Are Members of an LLC Personally Liable for the Debts of the Business?
What happens if there is no fraudulent conduct, but the LLC goes bankrupt and has unpaid debts? Usually, the members are fully shielded from the liability of this debt. However, a few exceptions do exist:
- When an owner signs a “personal guarantee”- with this arrangement, one of the owners signs an agreement making the owner personally liable for a debt if the company is unable to pay it. A member can also offer up specific personal property as collateral.
- When the debt is induced by fraud- essentially, the member was either reckless in the borrowing or spending of money or misrepresented having proper funding to form the company in the first place. If determined that the debt was due to fraud, a court may allow a creditor to pursue the member’s personal assets to pay off the debt.
- Co-mingling company money with personal finances – members need to be careful not to co-mingle corporate and personal bank accounts or use any company money for personal purposes. Otherwise, a court might find the members are simply using the LLC as their “alter ego” and that they are therefore not entitled to the limited liability.
Am I personally liable for debt of S-Corporation?
S-Corporation simply refers to how a company is taxed, it is not a type of entity. S-Corporation status does not affect the limited liability protections offered in an LLC. Therefore, a court can still pierce the corporate veil, regardless of whether the company has S-Corporation status or not.

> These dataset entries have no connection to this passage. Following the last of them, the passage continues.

(** [array.astype(int)] of a boolean array *)
Definition astype_int (a : list bool) : list Z := map Z.b2z a.

(** A row of the data frame; its index is its position. *)
Record Row : Type := mkRow {
  name : string;
  true_label : Z;
  pred_label : Z;
  wrong_prediction : Z
}.

(** [pd.DataFrame({...})] of the four columns: they must have one length. *)
Definition DataFrame (names : list string) (true_labels pred_labels wrong : list Z)
  : result (list Row) :=
  if (length names =? length true_labels)%nat
     && (length names =? length pred_labels)%nat
     && (length names =? length wrong)%nat
  then
    Ok (zip_with (fun '(n, t) '(p, w) => mkRow n t p w)
                 (zip names true_labels) (zip pred_labels wrong))
  else Raise (ValueError "All arrays must be of the same length").

Record Trainer : Type := mkTrainer {
  log_dir : option string
}.

(** The files written so far, by directory and file name.  Failures of the
    storage itself are outside the model. *)
Abbreviation Files := (gmap (string * string) (list Row)).

(** [data_frame.to_csv(Path(directory) / file)] *)
Definition to_csv (data_frame : list Row) (directory file : string) : M Files unit :=
  modify (fun files : Files => <[(directory, file) := data_frame]> files).

(** [SaveToCSVCallback.on_test_epoch_end]; [results] is [pl_module.results]. *)
Definition on_test_epoch_end (trainer : Trainer) (results : ResultSet) : M Files unit :=
  let col_pred := astype_int (pred_labels results) in
  wrong ← lift (logical_xor (true_labels results) (pred_labels results));
  data_frame ← lift (DataFrame (filenames results) (true_labels results)
                               col_pred (astype_int wrong));
  match log_dir trainer with
  | Some directory => to_csv data_frame directory "results.csv"
  | None => raise (ValueError "trainer.log_dir does not exist to save the results.")
  end.

(** * Specification vocabulary *)

(** [m] is the maximum of [l]: it occurs in [l] and no element exceeds it. *)
Definition is_max (m : Q) (l : list Q) : Prop :=
  m ∈ l ∧ ∀ x, x ∈ l → (x <= m)%Q.

(** The elements of [t[i]], all positions of sample [i] in row-major order. *)
Definition sample_elems (t : Tensor) (i : nat) : list Q :=
  let c := foldr Nat.mul 1 (tail (shape t)) in
  take c (drop (i * c) (data t)).

(** The pair an output feeds the image-level aggregator: its scores and its
    labels as integers. *)
Definition image_pair (output : outputs_t) : option pair_t :=
  pred_scores ← output !! "pred_scores";
  label ← output !! "label";
  Some (pred_scores, int label).

(** The pair an output feeds the pixel-level aggregator, if it carries both
    [anomaly_maps] and [mask]: the flattened maps and the flattened masks as
    integers. *)
Definition pixel_pair (output : outputs_t) : option pair_t :=
  anomaly_maps ← output !! "anomaly_maps";
  mask ← output !! "mask";
  Some (flatten anomaly_maps, int (flatten mask)).

(** The output carries both [mask] and [anomaly_maps]. *)
Definition carries_both (output : outputs_t) : bool :=
  contains "mask" output && contains "anomaly_maps" output.

(** One [update] call per pair, in order. *)
Definition feed {A : Type} `{Metric A} (pairs : list pair_t) (a : A) : A :=
  fold_left (fun a p => update (fst p) (snd p) a) pairs a.

(** The row the callback exports for a sample. *)
Definition row_of (s : Sample) : Row :=
  mkRow (filename s) (label_true s) (Z.b2z (label_pred s))
        (Z.b2z (xorb (truthy (label_true s)) (label_pred s))).

(** * Sample inputs *)

(** Two samples with anomaly maps of one row and two columns, their labels
    and their masks. *)
Definition ex_maps : Tensor :=
  mkTensor Float32 [2; 1; 2] [1 # 10; 9 # 10; 1 # 2; 3 # 10]%Q.
Definition ex_labels : Tensor := mkTensor Int64 [2] [1; 0]%Q.
Definition ex_masks : Tensor := mkTensor Float32 [2; 1; 2] [1; 1; 0; 0]%Q.
Definition ex_scores : Tensor := mkTensor Float32 [2] [9 # 10; 1 # 2]%Q.

(** A segmentation output before post-processing, and a classification
    output, which has scores and labels only. *)
Definition ex_output : outputs_t :=
  <["anomaly_maps" := ex_maps]> (<["mask" := ex_masks]> {["label" := ex_labels]}).
Definition ex_scored : outputs_t :=
  <["pred_scores" := ex_scores]> {["label" := ex_labels]}.

(** A model whose validation step returns the segmentation output for every
    batch, and a module with the default thresholds one half. *)
Definition ex_model : Model unit := fun _ _ => mret ex_output.
Definition ex_self : AnomalibModule := __init__ "segmentation" true (1 # 2) (1 # 2).

(** The segmentation output after post-processing, and a mixed epoch: its
    first output carries masks and maps, its second does not. *)
Definition ex_processed : outputs_t := <["pred_scores" := ex_scores]> ex_output.
Definition ex_mixed : list outputs_t := [ex_processed; ex_scored].

(** A sample criterion: the lowest score of a positive element among the
    pairs fed, and 0 when there is none. *)
Definition positives (p : pair_t) : list Q :=
  omap (fun '(score, target) => if Qeq_bool target 0 then None else Some score)
       (zip (data (fst p)) (data (snd p))).
Definition qmin (a b : Q) : Q := if Qle_bool a b then a else b.
Definition ex_criterion (pairs : list pair_t) : Q :=
  match concat (map positives pairs) with
  | [] => 0%Q
  | x :: l => fold_left qmin l x
  end.

(** A module that keeps its configured thresholds. *)
Definition ex_fixed : AnomalibModule := __init__ "classification" false (1 # 2) (3 # 10).

(** Two test samples of the anomalous class, the first one missed, and
    trainers with and without a log directory. *)
Definition ex_results : ResultSet :=
  [mkSample "000.png" 1 false; mkSample "001.png" 1 true].
Definition ex_trainer : Trainer := mkTrainer (Some "results/padim").
Definition ex_trainer_no_dir : Trainer := mkTrainer None.

(** * Vocabulary for malformed epochs *)

(** The leading outputs of an epoch that carry both [pred_scores] and
    [label]: the outputs [_collect_outputs] gets through before a lookup
    fails. *)
Fixpoint well_formed_prefix (outputs : list outputs_t) : list outputs_t :=
  match outputs with
  | [] => []
  | o :: rest =>
      match image_pair o with
      | Some _ => o :: well_formed_prefix rest
      | None => []
      end
  end.

(** The key whose lookup fails in an output that lacks [pred_scores] or
    [label]: [pred_scores] is looked up first. *)
Definition missing_key (output : outputs_t) : string :=
  if contains "pred_scores" output then "label" else "pred_scores".

(** An output without scores (it was not post-processed), an output with
    labels only, and a model that returns the latter. *)
Definition ex_unscored : list outputs_t := [ex_scored; ex_output; ex_scored].
Definition ex_labels_only : outputs_t := {["label" := ex_labels]}.
Definition ex_model_labels_only : Model unit := fun _ _ => mret ex_labels_only.

(** Anomaly maps without a sample, and with two samples of no position. *)
Definition ex_no_sample : Tensor := mkTensor Float32 [0; 2; 2] [].
Definition ex_no_position : Tensor := mkTensor Float32 [2; 0] [].
Definition ex_output_no_sample : outputs_t := {["anomaly_maps" := ex_no_sample]}.
Definition ex_output_no_position : outputs_t := {["anomaly_maps" := ex_no_position]}.

(** The aggregators and the log of [self'] extend those of [self]: what
    was fed or logged before is still there, in the same order. *)
Definition extends (self self' : AnomalibModule) : Prop :=
  fed (image_threshold self) `prefix_of` fed (image_threshold self')
  ∧ fed (pixel_threshold self) `prefix_of` fed (pixel_threshold self')
  ∧ seen (image_metrics self) `prefix_of` seen (image_metrics self')
  ∧ seen (pixel_metrics self) `prefix_of` seen (pixel_metrics self')
  ∧ logged self `prefix_of` logged self'.

(** A model that returns scored outputs and leaves the module alone. *)
Definition ex_model_scored : Model unit := fun _ _ => mret ex_scored.

(** * Properties *)

(** ** Row maxima *)

Lemma qmax_cases (a b : Q) :
  (qmax a b = a ∨ qmax a b = b) ∧ (a <= qmax a b)%Q ∧ (b <= qmax a b)%Q.
Proof.
  unfold qmax. destruct (Qle_bool a b) eqn:E.
  - apply Qle_bool_iff in E. repeat split; auto using Qle_refl.
  - repeat split; auto using Qle_refl.
    destruct (Qlt_le_dec a b) as [Hlt | Hle]; [| exact Hle].
    apply Qlt_le_weak, Qle_bool_iff in Hlt. congruence.
Qed.

Lemma fold_left_qmax_is_max (l : list Q) (x : Q) : is_max (fold_left qmax l x) (x :: l).
Proof.
  revert x. induction l as [| y l IH]; intros x; simpl.
  - split; [left |]. intros z Hz. apply list_elem_of_singleton in Hz. subst. apply Qle_refl.
  - destruct (IH (qmax x y)) as [Hin Hub].
    destruct (qmax_cases x y) as (Hc & Hx & Hy).
    assert (Hq : (qmax x y <= fold_left qmax l (qmax x y))%Q) by (apply Hub; left).
    split.
    + apply elem_of_cons in Hin as [Heq | Hin].
      * rewrite Heq. destruct Hc as [Hc | Hc]; rewrite Hc; [left | right; left].
      * right; right; exact Hin.
    + intros z Hz.
      apply elem_of_cons in Hz as [Hz | Hz]; [subst z; eauto using Qle_trans |].
      apply elem_of_cons in Hz as [Hz | Hz]; [subst z; eauto using Qle_trans |].
      apply Hub. right; exact Hz.
Qed.

Lemma max_of_is_max (l : list Q) (m : Q) : max_of l = Some m → is_max m l.
Proof.
  destruct l as [| x l]; simpl; [discriminate |].
  intros [= <-]. apply fold_left_qmax_is_max.
Qed.

Lemma rows_length (n c : nat) (l : list Q) : length (rows n c l) = n.
Proof. revert l. induction n; intros l; simpl; auto. Qed.

Lemma rows_lookup (n c : nat) (l : list Q) (i : nat) :
  i < n → rows n c l !! i = Some (take c (drop (i * c) l)).
Proof.
  revert l i. induction n as [| n IH]; intros l i Hi; [lia |].
  destruct i as [| i]; simpl; [done |].
  rewrite IH by lia. by rewrite drop_drop.
Qed.

Lemma rows_nonempty (n c : nat) (l : list Q) :
  0 < c → length l = n * c → Forall (λ r, is_Some (max_of r)) (rows n c l).
Proof.
  intros Hc. revert l. induction n as [| n IH]; intros l Hl; simpl; [constructor |].
  constructor.
  - destruct (take c l) eqn:E; simpl; [| eauto].
    apply (f_equal length) in E. rewrite length_take in E. simpl in E. lia.
  - apply IH. rewrite length_drop. lia.
Qed.

Lemma numel_cons (t : Tensor) (n : nat) (rest : list nat) :
  shape t = n :: rest → numel t = n * foldr Nat.mul 1 rest.
Proof. unfold numel. by intros ->. Qed.

(** What [_post_process] computes from the anomaly maps. *)
Lemma reshape_max_scores (am : Tensor) (n : nat) (rest : list nat) :
  shape am = n :: rest → wf am → 0 < numel am →
  ∃ ps, (r ← reshape am n; max_dim1 r) = Ok ps
        ∧ t_dtype ps = t_dtype am ∧ shape ps = [n] ∧ length (data ps) = n
        ∧ ∀ i, i < n → ∃ m, data ps !! i = Some m ∧ is_max m (sample_elems am i).
Proof.
  intros Hs Hwf Hpos.
  pose proof (numel_cons am n rest Hs) as Hnum.
  set (c := foldr Nat.mul 1 rest) in *.
  assert (Hn : 0 < n) by nia. assert (Hc : 0 < c) by nia.
  unfold reshape.
  destruct (Nat.eqb_spec n 0) as [-> | _]; [lia |].
  assert (Hmod : numel am mod n = 0).
  { rewrite Hnum, Nat.mul_comm. apply Nat.Div0.mod_mul. }
  rewrite Hmod. simpl.
  assert (Hdiv : numel am / n = c).
  { rewrite Hnum, Nat.mul_comm. apply Nat.div_mul. lia. }
  unfold max_dim1. simpl. rewrite Hdiv.
  pose proof (rows_nonempty n c (data am) Hc) as Hrows.
  unfold wf in Hwf. rewrite Hnum in Hwf. specialize (Hrows Hwf).
  apply (mapM_is_Some_2 max_of) in Hrows as [ms Hms].
  rewrite Hms. eexists. split; [reflexivity |]. simpl.
  apply mapM_Some_1 in Hms.
  pose proof (Forall2_length _ _ _ Hms) as Hlen. rewrite rows_length in Hlen.
  repeat split; auto.
  intros i Hi.
  destruct (lookup_lt_is_Some_2 ms i) as [m Hm]; [lia |].
  exists m. split; [done |].
  apply max_of_is_max.
  eapply (Forall2_lookup_lr _ _ _ i) in Hms; [exact Hms | | exact Hm].
  unfold sample_elems. rewrite Hs. simpl. fold c. by apply rows_lookup.
Qed.

Lemma contains_true (key : string) (d : outputs_t) :
  contains key d = true ↔ is_Some (d !! key).
Proof.
  unfold contains. destruct (d !! key); split; intros Hk; eauto; try done.
Qed.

Suing an LLC with No Assets
If you find yourself on the other side of the matter trying to obtain a payment from an insolvent LLC, you may be able to pierce the corporate veil using any of the above justifications. If you think it is possible to obtain the debt from an individual member in the event the company unable to pay, it is important to include the individual member in the complaint when filing a lawsuit to recover.